There is not, however, widespread enthusiasm for Long-Bailey who is widely seen as lacking in the backbone; bullied in minutes in a radio interview into saying she would the press the nuclear button; signing up to conservative Jewish Board of Deputies pledges and opening up the road to future witch hunts against the left. And nothing at all on the question of fighting council cuts!
At the moment, Starmer is the frontrunner in the race-winning the nomination of 369 constituencies compared to 161 for Rebecca Long-Bailey. It is still possible, however, that she could win. In that situation, it would be necessary to call a mass conference of all those, inside and outside the party, who want to fight to transform Labour into a workers’ party. This should be led by the left trade unions.
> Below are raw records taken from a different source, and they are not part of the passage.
(* ===== verification/Endpoint.v ===== *)
(** Endpoint: one side of a TCP connection, TCP_Endpoint.cc / TCP_Endpoint.h, the
    statistics over the states of all connections (TCPStateStats of Stats.cc /
    Stats.h), and the history of a connection (Conn.h). *)
From S2P Require Import Prelude Double IP NetUtil.
From stdpp Require Import strings.
From Stdlib Require Import Ascii.

Module E.

(** ** States and their statistics *)

Inductive EndpointState :=
  | TCP_ENDPOINT_INACTIVE | TCP_ENDPOINT_SYN_SENT | TCP_ENDPOINT_SYN_ACK_SENT
  | TCP_ENDPOINT_PARTIAL | TCP_ENDPOINT_ESTABLISHED | TCP_ENDPOINT_CLOSED | TCP_ENDPOINT_RESET.

#[global] Instance EndpointState_eq_dec : EqDecision EndpointState.
Proof. solve_decision. Defined.

Definition all_states : list EndpointState :=
  [TCP_ENDPOINT_INACTIVE; TCP_ENDPOINT_SYN_SENT; TCP_ENDPOINT_SYN_ACK_SENT; TCP_ENDPOINT_PARTIAL;
   TCP_ENDPOINT_ESTABLISHED; TCP_ENDPOINT_CLOSED; TCP_ENDPOINT_RESET].

(** [state_cnt]: unsigned counters, by the states of originator and responder. *)
Definition TCPStateStats : Type := EndpointState → EndpointState → Z.

Definition TCPStateStats_new : TCPStateStats := λ _ _, 0%Z.

Definition bump (d : Z) (o r : EndpointState) (st : TCPStateStats) : TCPStateStats :=
  λ o' r', if decide (o' = o ∧ r' = r) then uint32 (st o' r' + d) else st o' r'.

Definition StateEntered (o r : EndpointState) (st : TCPStateStats) : TCPStateStats := bump 1 o r st.
Definition StateLeft (o r : EndpointState) (st : TCPStateStats) : TCPStateStats := bump (-1) o r st.
Definition ChangeState (o_prev o_now r_prev r_now : EndpointState) (st : TCPStateStats) : TCPStateStats :=
  bump 1 o_now r_now (bump (-1) o_prev r_prev st).
Definition FlipState (o r : EndpointState) (st : TCPStateStats) : TCPStateStats :=
  bump 1 r o (bump (-1) o r st).
Definition Cnt (s1 s2 : EndpointState) (st : TCPStateStats) : Z := st s1 s2.
Definition NumStatePartial (st : TCPStateStats) : Z :=
  foldl (λ sum i, uint32 (uint32 (sum + st TCP_ENDPOINT_PARTIAL i) + st i TCP_ENDPOINT_PARTIAL)) 0%Z all_states.

(** ** Endpoints *)

(** [has_contents] and [has_file] tell whether [contents_processor] and
    [contents_file] are set. *)
Record TCP_Endpoint := mkEndpoint {
  state : EndpointState;
  prev_state : EndpointState;
  has_contents : bool;
  has_file : bool;
  checksum_base : Z;
  start_time : double;
  last_time : double;
  window : Z;
  window_scale : Z;
  window_ack_seq : Z;
  window_seq : Z;
  contents_start_seq : Z;
  FIN_seq : Z;
  SYN_cnt : Z;
  FIN_cnt : Z;
  RST_cnt : Z;
  did_close : bool;
  is_orig : bool;
  hist_last_SYN : Z;
  hist_last_FIN : Z;
  hist_last_RST : Z;
  start_seq : Z;
  last_seq : Z;
  ack_seq : Z;
  last_seq_high : Z;
  ack_seq_high : Z
}.
(** C8. The reassembler implements its specification: when the data is that of one
    stream, in any order and with any overlap, only received data is acknowledged,
    and the data waiting above the first hole never exceeds the thresholds at which
    the reassembler gives up ([patient]: [tcp_max_above_hole_without_any_acks] while
    the peer has acknowledged nothing, [tcp_excessive_data_without_further_acks]
    always; zero is no threshold), then at any time exactly the longest prefix of
    the stream that was received without a hole has been delivered, with no gap.
    Relative sequence numbers lie in [[1, 2^31)] and writes to a contents file
    succeed.  The thresholds may be the shipped ones, 4096 and 10 MB: a stream
    that fits into them satisfies the condition in any order ([short_patient]). *)
Theorem stream_complete (cfg : config) (Hwrite : write_ok cfg = true)
    (Hcfg : (0 ≤ tcp_max_above_hole_without_any_acks cfg)%Z ∧ (0 ≤ tcp_excessive_data_without_further_acks cfg)%Z)
    (str : bytes) (ops : list op) (Hops : lossless str [] ops) (Hpatient : patient cfg [] ops)
    (g0 : GapStats) (contents all_orig all_resp listed : bool) (t : Type_) (orig : bool) :
  ∃ g s ds n, run cfg ops (g0, TCP_Reassembler_new contents all_orig all_resp listed t orig) = Some (g, s) ∧
    (∀ p, (1 ≤ p < n)%Z → received ops p) ∧ ¬ received ops n ∧
    pieces (out s) = data_pieces ds ∧ chain 1 ds n ∧ concat ds.*2 = take (Z.to_nat (n - 1)) str.
Proof.
  destruct (run_cinv cfg Hwrite Hcfg str [] ops g0 (TCP_Reassembler_new contents all_orig all_resp listed t orig) [])
    as (g & s & L & Hrun & Hinv & Hm); [done|done|apply new_cinv|done|].
  destruct (ci_out _ _ _ _ Hinv) as (ds & P1 & P2 & P3). exists g, s, ds, (last_reassem_seq (base s)).
  split; [done|]. split; [apply Hinv|]. split; [|done].
  intros Hr. by apply (ci_above _ _ _ _ Hinv (last_reassem_seq (base s))) in Hr; [|lia].
Qed.

(** A reassembler that is moved to another process arrives unchanged, except
    that the contents file is forgotten. *)
Theorem serialize_roundtrip (s : TCP_Reassembler) :
  unserialize (serialize s) = mkTR (base s) (deliver_tcp_contents s) (had_gap s) (did_EOF s) (skip_deliveries s)
    (in_delivery s) None (type s) (is_orig s) [].
Proof.
  destruct s as [b d h e k i f t o es]. unfold unserialize, serialize. simpl.
  f_equal; destruct d, h, e, k; reflexivity.
Qed.
(** C15. Whatever happens to a connection and whichever of its timers fire, the
    timer manager has exactly the timers on its list besides those of other
    connections, with no timer twice; and once its timers were canceled there
    are none, and none is ever added. *)
Theorem conn_timers_owned k t id flow tag rp rc w ops
    (Hnd : NoDup (t_id <$> pending w)) (Hid : ∀ tm, tm ∈ pending w → t_id tm < next_id w) :
  let s := run_ops ops (Connection_new k t id flow tag rp rc w) in
  pending s.2 ≡ₚ timers s.1 ++ pending w ∧ NoDup (t_id <$> pending s.2) ∧
  (OpCancelTimers ∈ ops → timers s.1 = [] ∧ pending s.2 ≡ₚ pending w).
Proof.
  move=> s. have [Hp [Hn [_ Hc]]] : timers_ok (pending w) s by apply run_ops_ok, Connection_new_ok.
  split_and! => // Hin. have Ht : timers s.1 = [] by apply Hc, run_ops_after_cancel.
  by rw Ht in Hp.
Qed.

End timers.

(** ** Concrete inputs *)

(** An analyzer that does nothing. *)
#[global] Instance unit_analyzer : Analyzer unit := {
  an_IsReuse _ _ _ := false; an_IsFinished _ := true; an_Done a w := Some (a, w); an_FlipRoles a st := (a, st);
  an_Moved a := a; an_NextPacket _ _ _ _ _ _ s := Some s; an_fire _ _ _ s := Some s; an_restore a := a; an_states _ := None
}.

Definition no_config : config := mkConfig false (double_of_Z 0) false.
Definition no_world : World := mkWorld 0 0 0 0 [] 0 (double_of_Z 0) [] TR.GapStats_new.
Definition some_id : ConnID := mkID [10;0;0;1]%Z [10;0;0;2]%Z 40000 80 false.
If Starmer wins, this will represent a right-wing ‘counterrevolution’ in the party, regardless of the more ‘left’ face he has been forced to present in order to try and win the contest. With Starmer as the leader it would be necessary to find another route to the building of a mass workers’ party in England and Wales.
Capitalism is in crisis, the ruling class is split and there is enormous discontent among working-class people.
The protests in Latin America, Middle East and across the channel in France have shown that the missing ingredient is a mass party tested in struggle, with an authority among the working class and a clear programme to give direction to those struggles and bring about a revolutionary change in society.